*Work request*
Only the lines that contain the string "Hvis" belong in the answer; pull them from the records.

** Records shown follows **

Lemma spf_inv_depth previous unvisited vs n p :
  spf_inv previous unvisited vs ->
  dict_get n previous = Some p ->
  exists d, chain_depth previous n d /\ d <= length previous.
Proof.
  intros [Hnd [Hvis [Hchain Hall]]] Hget.
  assert (Hkeys : forall l, NoDup l ->
             (forall v, In v l -> exists q, dict_get v previous = Some q) ->
             length l <= length previous).
  { intros l Hl Hin. rewrite <- (length_map fst previous).
    apply NoDup_incl_length; [assumption|].
    intros v Hv. destruct (Hin v Hv) as [q Hq].
    eapply dict_get_key_In; eassumption. }
  assert (Hvs : forall v, In v vs -> exists q, dict_get v previous = Some q).
  { intros v Hv. eapply chain_ok_has_pred; eassumption. }
  destruct (Hall n p Hget) as [Hin|[Hun [_ Hor]]].
  - destruct (chain_ok_depth _ _ _ Hchain n Hin) as [d [Hd Hle]].
    exists d. split; [assumption|]. specialize (Hkeys vs Hnd Hvs). lia.
  - assert (Hlen : S (length vs) <= length previous).
    { apply (Hkeys (n :: vs)).
      - constructor; [|assumption]. intros Hx. now apply (Hvis n Hx).
      - intros v [<-|Hv]; eauto. }
    destruct Hor as [Hpin|Hnone].
    + destruct (chain_ok_depth _ _ _ Hchain p Hpin) as [d [Hd Hle]].
      exists (S d). split; [|lia]. econstructor; eassumption.
    + exists 1. split; [|lia]. econstructor; [eassumption|].
      now constructor.
Qed.

Lemma walk_back_depth previous n d :
  chain_depth previous n d ->
  forall fuel acc, d < fuel ->
  exists path, walk_back fuel previous n acc = Some path.
Proof.
  induction 1 as [n Hn|n p d Hn Hd IH]; intros fuel acc Hlt;
    (destruct fuel as [|fuel]; [lia|]); simpl; rewrite Hn.
  - eauto.
  - apply IH. lia.
Qed.

Lemma spf_inv_walks_end previous unvisited vs :
  spf_inv previous unvisited vs -> walks_end previous.
Proof.
  intros Hinv n. destruct (dict_get n previous) as [p|] eqn:Hget.
  - destruct (spf_inv_depth _ _ _ _ _ Hinv Hget) as [d [Hd Hle]].
    apply (walk_back_depth _ _ _ Hd). unfold walk_fuel. lia.
  - unfold walk_fuel. simpl. rewrite Hget. eauto.
Qed.

Lemma shortest_paths_walks_end self_id g nodes :
  walks_end (snd (shortest_paths self_id g nodes)).
Proof.
  unfold shortest_paths.
  destruct (dijkstra_inv g (length nodes) [(self_id, Fin 0)] [] nodes []
              (spf_inv_init nodes)) as [u [vs H]].
  eapply spf_inv_walks_end. exact H.
Qed.

Lemma find_next_hop_returns self_id dest previous :
  walks_end previous ->
  exists out, _find_next_hop self_id dest previous = Some out.
Proof.
  intros Hw. unfold _find_next_hop.
  destruct (negb (dict_mem dest previous)); [eauto|].
  destruct (Hw dest) as [path ->].
  destruct (Nat.leb 2 (length (path ++ [self_id]))); eauto.
Qed.

End SPFChains.

Module SPFRooted.
Import SPF SPFLoop.

Lemma dict_mem_set_mono {V : Type} (k k' : string) (v : V) (d : dict V) :
  dict_mem k' d = true -> dict_mem k' (dict_set k v d) = true.
Proof.
  intros H. destruct (String.eqb_spec k k') as [->|Hne].
  - apply dict_mem_set_eq.
  - now rewrite dict_mem_set_neq.
Qed.

Lemma relax_edge_dist_inv self_id current unvisited distances previous e :
  dist_inv self_id distances previous ->
  dict_mem current distances = true ->
  dist_inv self_id
    (fst (relax_edge current unvisited (distances, previous) e))
    (snd (relax_edge current unvisited (distances, previous) e))
  /\ dict_mem current
       (fst (relax_edge current unvisited (distances, previous) e)) = true.
Proof.
  intros [Hd Hp] Hcur. unfold relax_edge. destruct e as [n cost].
  destruct (set_mem n unvisited); [|repeat split; assumption].
  match goal with
  | |- context [if ?c then _ else _] => destruct c
  end; [|repeat split; assumption].
  cbn [fst snd]. split; [split|].
  - intros k Hk. destruct (String.eqb_spec n k) as [<-|Hne].
    + right. apply dict_mem_set_eq.
    + rewrite dict_mem_set_neq in Hk by assumption.
      destruct (Hd k Hk) as [H|H]; [now left|right].
      now apply dict_mem_set_mono.
  - intros m p Hget. apply dict_mem_set_mono.
    destruct (String.eqb_spec n m) as [<-|Hne].
    + rewrite dict_get_set_eq in Hget. now injection Hget as <-.
    + rewrite dict_get_set_neq in Hget by assumption. eapply Hp; eassumption.
  - now apply dict_mem_set_mono.
Qed.

Lemma relax_fold_dist_inv self_id current unvisited edges :
  forall distances previous,
    dist_inv self_id distances previous ->
    dict_mem current distances = true ->
    dist_inv self_id
      (fst (fold_left (relax_edge current unvisited) edges
              (distances, previous)))
      (snd (fold_left (relax_edge current unvisited) edges
              (distances, previous))).
Proof.
  induction edges as [|e t IH]; intros distances previous Hinv Hcur;
    cbn [fold_left].
  - exact Hinv.
  - pose proof (relax_edge_dist_inv self_id current unvisited distances
                  previous e Hinv Hcur) as [H1 H2].
    destruct (relax_edge current unvisited (distances, previous) e)
      as [d' p'].
    now apply IH.
Qed.

Lemma dijkstra_dist_inv self_id g :
  forall fuel distances previous unvisited,
    dist_inv self_id distances previous ->
    dist_inv self_id
      (fst (dijkstra fuel g distances previous unvisited))
      (snd (dijkstra fuel g distances previous unvisited)).
Proof.
  induction fuel as [|fuel IH]; intros distances previous unvisited Hinv.
  - exact Hinv.
  - rewrite dijkstra_unfold. destruct unvisited as [|u us] eqn:Hu;
      [exact Hinv|].
    rewrite <- Hu in *.
    destruct (min_key (candidates distances unvisited)) as [current|] eqn:Hmin;
      [|exact Hinv].
    cbv zeta. apply min_key_candidate in Hmin. destruct Hmin as [_ Hcur].
    apply IH. destruct (dict_get current g) as [edges|]; [|exact Hinv].
    now apply relax_fold_dist_inv.
Qed.

Lemma shortest_paths_dist_inv self_id g nodes :
  dist_inv self_id (fst (shortest_paths self_id g nodes))
    (snd (shortest_paths self_id g nodes)).
Proof.
  unfold shortest_paths. apply dijkstra_dist_inv. split.
  - intros k Hk. left. unfold dict_mem in Hk. simpl in Hk.
    destruct (String.eqb_spec k self_id); [assumption|discriminate].
  - intros n p H. discriminate.
Qed.

(** A walk stops at a vertex whose predecessor has none. *)
Lemma walk_back_last previous : forall fuel n path,
  walk_back fuel previous n [] = Some path ->
  path <> [] ->
  exists q,
    dict_get (last path n) previous = Some q /\ dict_get q previous = None.
Proof.
  induction fuel as [|fuel IH]; intros n path Hw Hne; simpl in Hw.
  - discriminate.
  - destruct (dict_get n previous) as [p|] eqn:Hn.
    + rewrite SPFFacts.walk_back_acc in Hw.
      destruct (walk_back fuel previous p []) as [chain|] eqn:Hc;
        [|discriminate].
      simpl in Hw. injection Hw as <-.
      destruct chain as [|c chain'].
      * exists p. simpl. split; [assumption|].
        destruct fuel as [|fuel']; simpl in Hc; [discriminate|].
        destruct (dict_get p previous) as [p'|]; [|reflexivity].
        rewrite SPFFacts.walk_back_acc in Hc.
        destruct (walk_back fuel' previous p' []); discriminate.
      * destruct (IH p (c :: chain') Hc) as [q [H1 H2]]; [discriminate|].
        exists q. split; [|assumption].
        change (last (n :: c :: chain') n) with (last (c :: chain') n).
        assert (Hl : forall d d', last (c :: chain') d = last (c :: chain') d').
        { clear. revert c. induction chain' as [|x t IH]; intros c d d';
            [reflexivity|]. exact (IH x d d'). }
        rewrite (Hl n p). exact H1.
    + injection Hw as <-. congruence.
Qed.

(** After the shortest-path loop, the predecessor of a resolved next hop
    is the source itself. *)
Lemma next_hop_follows_source self_id dest distances previous hop :
  dist_inv self_id distances previous ->
  _find_next_hop self_id dest previous = Some (Some hop) ->
  dict_get hop previous = Some self_id.
Proof.
  intros [Hd Hp]. unfold _find_next_hop.
  destruct (dict_mem dest previous) eqn:Hmem; cbn [negb]; [|discriminate].
  destruct (walk_back (walk_fuel previous) previous dest []) as [path0|] eqn:Hw;
    [|discriminate].
  destruct (SPFFacts.walk_back_head _ _ _ _ Hmem Hw) as [tail ->].
  destruct (SPFFacts.first_hop_of_path self_id dest tail)
    as [h [rest [_ [H2 [_ H4]]]]].
  destruct (Nat.leb 2 (length ((dest :: tail) ++ [self_id]))); [|discriminate].
  rewrite H2. intros [= <-].
  destruct (walk_back_last _ _ _ _ Hw) as [q [Hq Hroot]]; [discriminate|].
  rewrite H4 in Hq. rewrite Hq. f_equal.
  destruct (Hd q (Hp _ _ Hq)) as [H|H]; [assumption|].
  unfold dict_mem in H. rewrite Hroot in H. discriminate.
Qed.

End SPFRooted.

Module OSPFTotal.
Import OSPF.

Lemma ospf_route_for_returns r previous item :
  walks_end previous -> exists out, route_for r previous item = Some out.
Proof.
  intros Hw. unfold route_for.
  destruct (String.eqb (fst item) (router_id r)); [eauto|].
  unfold _find_next_hop, _get_path.
  destruct (SPFChains.find_next_hop_returns (router_id r) (fst item) previous Hw)
    as [out Hout].
  rewrite Hout. cbn [bind]. destruct out as [nh|]; [|eauto].
  destruct (truthy nh && dict_mem nh (neighbors r)); [|eauto].
  destruct (_get_interface_to_neighbor r nh) as [iface|]; [|eauto].
  destruct (truthy iface); [|eauto].
  destruct (SPFFacts.get_path_returns _ _ _ _ Hout) as [path ->].
  cbn [bind]. eauto.
Qed.

Lemma ospf_route_fold_returns r previous distances :
  walks_end previous ->
  forall table0, exists table,
    fold_left (route_step r previous) distances (Some table0) = Some table.
Proof.
  intros Hw. induction distances as [|item t IH]; intros table0; simpl.
  - eauto.
  - destruct (ospf_route_for_returns r previous item Hw) as [out ->].
    cbn [bind]. destruct out; apply IH.
Qed.

Lemma ospf_build_routing_table_returns r distances previous :
  walks_end previous ->
  exists r', _build_routing_table r distances previous = Some r'.
Proof.
  intros Hw. unfold _build_routing_table.
  destruct (ospf_route_fold_returns r previous distances Hw []) as [table Ht].
  match goal with
  | |- exists r', bind ?c _ = _ =>
      assert (Hc : c = Some table) by exact Ht; rewrite Hc
  end.
  cbn [bind]. eauto.
Qed.

(** [calculate_spf] returns for every router. *)
Lemma ospf_calculate_spf_returns r :
  exists r', calculate_spf r = Some r'.
Proof.
  unfold calculate_spf. destruct (Nat.ltb (length (lsdb r)) 2); [eauto|].
  cbv zeta. apply ospf_build_routing_table_returns.
  apply SPFChains.shortest_paths_walks_end.
Qed.

(** [calculate_spf] touches the Routing Table only. *)
Lemma ospf_calculate_spf_frame r r' :
  calculate_spf r = Some r' ->
  router_id r' = router_id r /\ neighbors r' = neighbors r
  /\ lsdb r' = lsdb r /\ interfaces r' = interfaces r.
Proof.
  unfold calculate_spf. destruct (Nat.ltb (length (lsdb r)) 2).
  - intros [= <-]. auto.
  - cbv zeta. apply OSPFRoutes.ospf_build_routing_table_frame.
Qed.

End OSPFTotal.

Module ISISTotal.
Import ISIS.

Lemma isis_route_for_returns r previous item :
  walks_end previous -> exists out, route_for r previous item = Some out.
Proof.
  intros Hw. unfold route_for.
  destruct (String.eqb (fst item) (system_id r)); [eauto|].
  unfold _find_next_hop.
  destruct (SPFChains.find_next_hop_returns (system_id r) (fst item) previous Hw)
    as [out ->].
  cbn [bind]. destruct out as [nh|]; [|eauto].
  destruct (truthy nh && dict_mem nh (neighbors r)); [|eauto].
  destruct (_get_interface_to_neighbor r nh) as [iface|]; [|eauto].
  destruct (truthy iface); eauto.
Qed.

Lemma isis_route_fold_returns r previous distances :
  walks_end previous ->
  forall table0, exists table,
    fold_left (route_step r previous) distances (Some table0) = Some table.
Proof.
  intros Hw. induction distances as [|item t IH]; intros table0; simpl.
  - eauto.
  - destruct (isis_route_for_returns r previous item Hw) as [out ->].
    cbn [bind]. destruct out; apply IH.
Qed.

Lemma isis_build_routing_table_returns r distances previous :
  walks_end previous ->
  exists r', _build_routing_table r distances previous = Some r'.
Proof.
  intros Hw. unfold _build_routing_table.
  destruct (isis_route_fold_returns r previous distances Hw []) as [table Ht].
  match goal with
  | |- exists r', bind ?c _ = _ =>
      assert (Hc : c = Some table) by exact Ht; rewrite Hc
  end.
  cbn [bind]. eauto.
Qed.

Lemma isis_calculate_spf_returns r :
  exists r', calculate_spf r = Some r'.
Proof.
  unfold calculate_spf. destruct (Nat.ltb (length (lsdb r)) 2); [eauto|].
  cbv zeta. apply isis_build_routing_table_returns.
  apply SPFChains.shortest_paths_walks_end.
Qed.

End ISISTotal.
(** C2, amended: on a payload whose [message] is absent, empty or an
    object with [parts] absent or a list, and whose fields read by the
    rules hold strings or are absent or empty, the extraction is the first
    non-empty result of, in this order, (1) the text of the first part
    that declares type "text", carries a text field or is a plain string,
    (2) the message object's text or content, (3) a top-level text,
    content or query, (4) a top-level prompt, (5) a top-level input; when
    no rule gives non-empty text the extraction, and with it the
    submission, fails with NoContentFound; a submission that goes on
    appends the extracted text as its user message. *)
Theorem extraction_follows_rules params :
  well_shaped params = true →
  extract_user_text params = extraction_by_rules params ∧
  (extraction_by_rules params = Err NoContentFound →
   ∀ uuid4 agent_graph w,
     fst (handle_task_send uuid4 agent_graph params w) = Err NoContentFound) ∧
  (∀ uuid4 w p w1,
     send_begin uuid4 params w = (Ok p, w1) →
     ∃ s, extraction_by_rules params = Ok (JStr s) ∧ s ≠ "" ∧
          last (history (run_task p)) = Some (text_message "user" s)).
Proof.
  intros H. unfold well_shaped in H. simpl in H.
  repeat match goal with
         | H : _ && _ = true |- _ => apply andb_true_iff in H as [? ?]
         end.
  assert (extract_user_text params = extraction_by_rules params) as Heq.
  { destruct (from_message_rules params) as (u & Hu & Su & Tu); [done|].
    unfold extract_user_text, extraction_by_rules. rewrite Hu. simpl.
    rewrite !unless_py_or. unfold top_level_text.
    set (t := dict_get params "text" (JStr "")) in *.
    set (c := dict_get params "content" (JStr "")) in *.
    set (q := dict_get params "query" (JStr "")) in *.
    set (pr := dict_get params "prompt" (JStr "")) in *.
    set (i := dict_get params "input" (JStr "")) in *.
    destruct (py_or_text c q) as [Scq Tcq]; [done..|].
    destruct (py_or_text t (py_or c q)) as [Stop Ttop]; [done..|].
    destruct (py_or_text u _ Su Stop) as [S1 T1].
    destruct (py_or_text _ pr S1) as [S2 T2]; [done|].
    destruct (py_or_text _ i S2) as [S3 T3]; [done|].
    set (F := py_or (py_or (py_or u (py_or t (py_or c q))) pr) i) in *.
    assert (first_nonempty
              [rule_parts params; rule_message params; rule_top_level params;
               rule_prompt params; rule_input params] = text_of F) as ->.
    { rewrite T3, T2, T1, Ttop, Tcq, Tu.
      unfold rule_top_level, rule_prompt, rule_input.
      fold t c q pr i. rewrite !first_nonempty_cons.
      change (first_nonempty []) with "".
      rewrite !orelse_empty_r, !orelse_assoc. done. }
    destruct (str_or_falsy_truthy F S3) as [TF SF]. rewrite TF.
    destruct (String.eqb (text_of F) ""); simpl; [done|].
    f_equal. apply SF. by rewrite TF. }
  split; [done|]. split.
  - intros Hnone uuid4 ag w.
    apply no_content_is_rejected. by rewrite Heq.
  - intros uuid4 w p w1 Hb.
    destruct (send_begin_inv _ _ _ _ _ Hb) as (s & sid & Hx & _ & Hp & _ & _).
    exists s. split; [by rewrite <- Heq|].
    split; [by eapply extract_user_text_nonempty|].
    rewrite Hp. simpl. apply last_snoc.
Qed.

** End of Records shown **

*Result below*
  intros [Hnd [Hvis [Hchain Hall]]] Hget.
      - constructor; [|assumption]. intros Hx. now apply (Hvis n Hx).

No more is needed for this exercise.